Eli Lilly and Company v. Canada (ICSID Case No. UNCT/14/2), Claimant's Observations on Outstanding Issues for the First Procedural Hearing (May 2, 2014)
I. Introduction
1. Claimant Eli Lilly and Company (“Lilly”), on its own behalf and on behalf of its enterprise Eli Lilly Canada Inc. (“Lilly Canada”) submits the following observations regarding outstanding procedural and confidentiality issues in advance of the first meeting of the Parties.
2. As set forth in its Notice of Arbitration, Lilly is a U.S. pharmaceutical company based in Indianapolis, Indiana that relies on intellectual property protection as the cornerstone of its business model. Patent protection, quite simply, allows Lilly to bring innovative medicines to market.1 The market exclusivity that accompanies a patent provides critical economic incentives to invest in new medicines.

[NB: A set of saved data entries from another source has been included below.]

(** * Semsi: tag parsing, TF-IDF embedding and cosine similarity

    A shallow embedding of [semsi/data.py], [semsi/embedding.py] and
    [semsi/similarity.py].

    - Python [str] values are lists of Unicode code points.
    - Python exceptions are the [Raise] branch of a small error monad.
    - Python [float] arithmetic is an interface ([PyFloat]) with two
      instances: IEEE-754 binary64 (what CPython runs, executable through
      the kernel's primitive floats) and the exact real numbers (what the
      formulas of the specification mean).  The program is written once,
      over the interface.
    - [math.log] is applied by [fit] to the quotient of two positive
      ints only, so its domain error is not modelled; [math.sqrt] and
      the division of floats raise as in Python. *)

From Stdlib Require Import ZArith NArith Ascii String Floats Reals Lra Lia.
From stdpp Require Import gmap list sorting.

Local Open Scope Z_scope.

(** ** Python values *)

Module Py.

(** The exceptions raised by the modelled code. *)
Inductive exn : Set :=
  | ValueError
  | RuntimeError
  | KeyError
  | IndexError
  | ZeroDivisionError.

Inductive result (A : Type) : Type :=
  | Ok (a : A)
  | Raise (e : exn).
Arguments Ok {A} a.
Arguments Raise {A} e.

Definition bind {A B} (m : result A) (k : A → result B) : result B :=
  match m with
  | Ok a => k a
  | Raise e => Raise e
  end.

#[global] Instance result_ret : MRet result := @Ok.
#[global] Instance result_bind : MBind result := λ A B k m, bind m k.
#[global] Instance result_fmap : FMap result := λ A B f m, bind m (λ a, Ok (f a)).

(** [for x in l: acc = body(acc, x)], stopping at the first exception. *)
Fixpoint for_each {A S} (body : S → A → result S) (l : list A) (s : S) : result S :=
  match l with
  | [] => Ok s
  | x :: r => s' ← body s x; for_each body r s'
  end.

(** A [str] is its sequence of code points. *)
Abbreviation char := N (only parsing).
Abbreviation str := (list N) (only parsing).

(** An ASCII literal as a [str]. *)
Definition lit (s : string) : str := N_of_ascii <$> list_ascii_of_string s.
Arguments lit s%_string.

(** [str.isspace] on one code point (the Unicode white-space table of CPython). *)
Definition isspace (c : char) : bool :=
  ((9 <=? c) && (c <=? 13) || (28 <=? c) && (c <=? 32)
   || (c =? 133) || (c =? 160) || (c =? 5760)
   || (8192 <=? c) && (c <=? 8202)
   || (c =? 8232) || (c =? 8233) || (c =? 8239) || (c =? 8287) || (c =? 12288))%N.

3. This case concerns the Canadian patents for two such innovative medicines, Strattera and Zyprexa.2 Strattera treats attention-deficit hyperactivity disorder (“ADHD”), and Zyprexa treats schizophrenia and related psychotic disorders.3 Both medicines have been approved by Health Canada as safe and effective, and they are used by hundreds of thousands of patients in Canada.4 In the case of Strattera, the patent application was filed on 4 January 1996.5 Health Canada approved the product for use in Canada in 2004,6 and the patent expiry date would have been 4 January 2016.7 In the case of Zyprexa, the patent application was filed on 24 April 1991.8 Health Canada approved the product for use in Canada in 1996, and the patent expiry date would have been 24 April 2011.9 Canada’s application of the “promise utility doctrine” to these patents in September 2010 and November 2011, respectively, revoked these patents ab initio.10
4. The Canadian judiciary revoked the Strattera and Zyprexa patents through a unique promise utility doctrine that Lilly submits is inconsistent with Canada’s treaty obligations to protect patent rights and has resulted in the unlawful expropriation of Lilly’s investments and a breach of fair and equitable treatment under Chapter 11 of NAFTA.11 Once Lilly lost patent protection through the judiciary’s application of the promise utility doctrine to its investments, Lilly was deprived of its ability to prevent competitors from entering the market and selling copies of the very same medicines that had been deemed to lack utility by the courts, and of its ability to enforce its patent rights against infringers.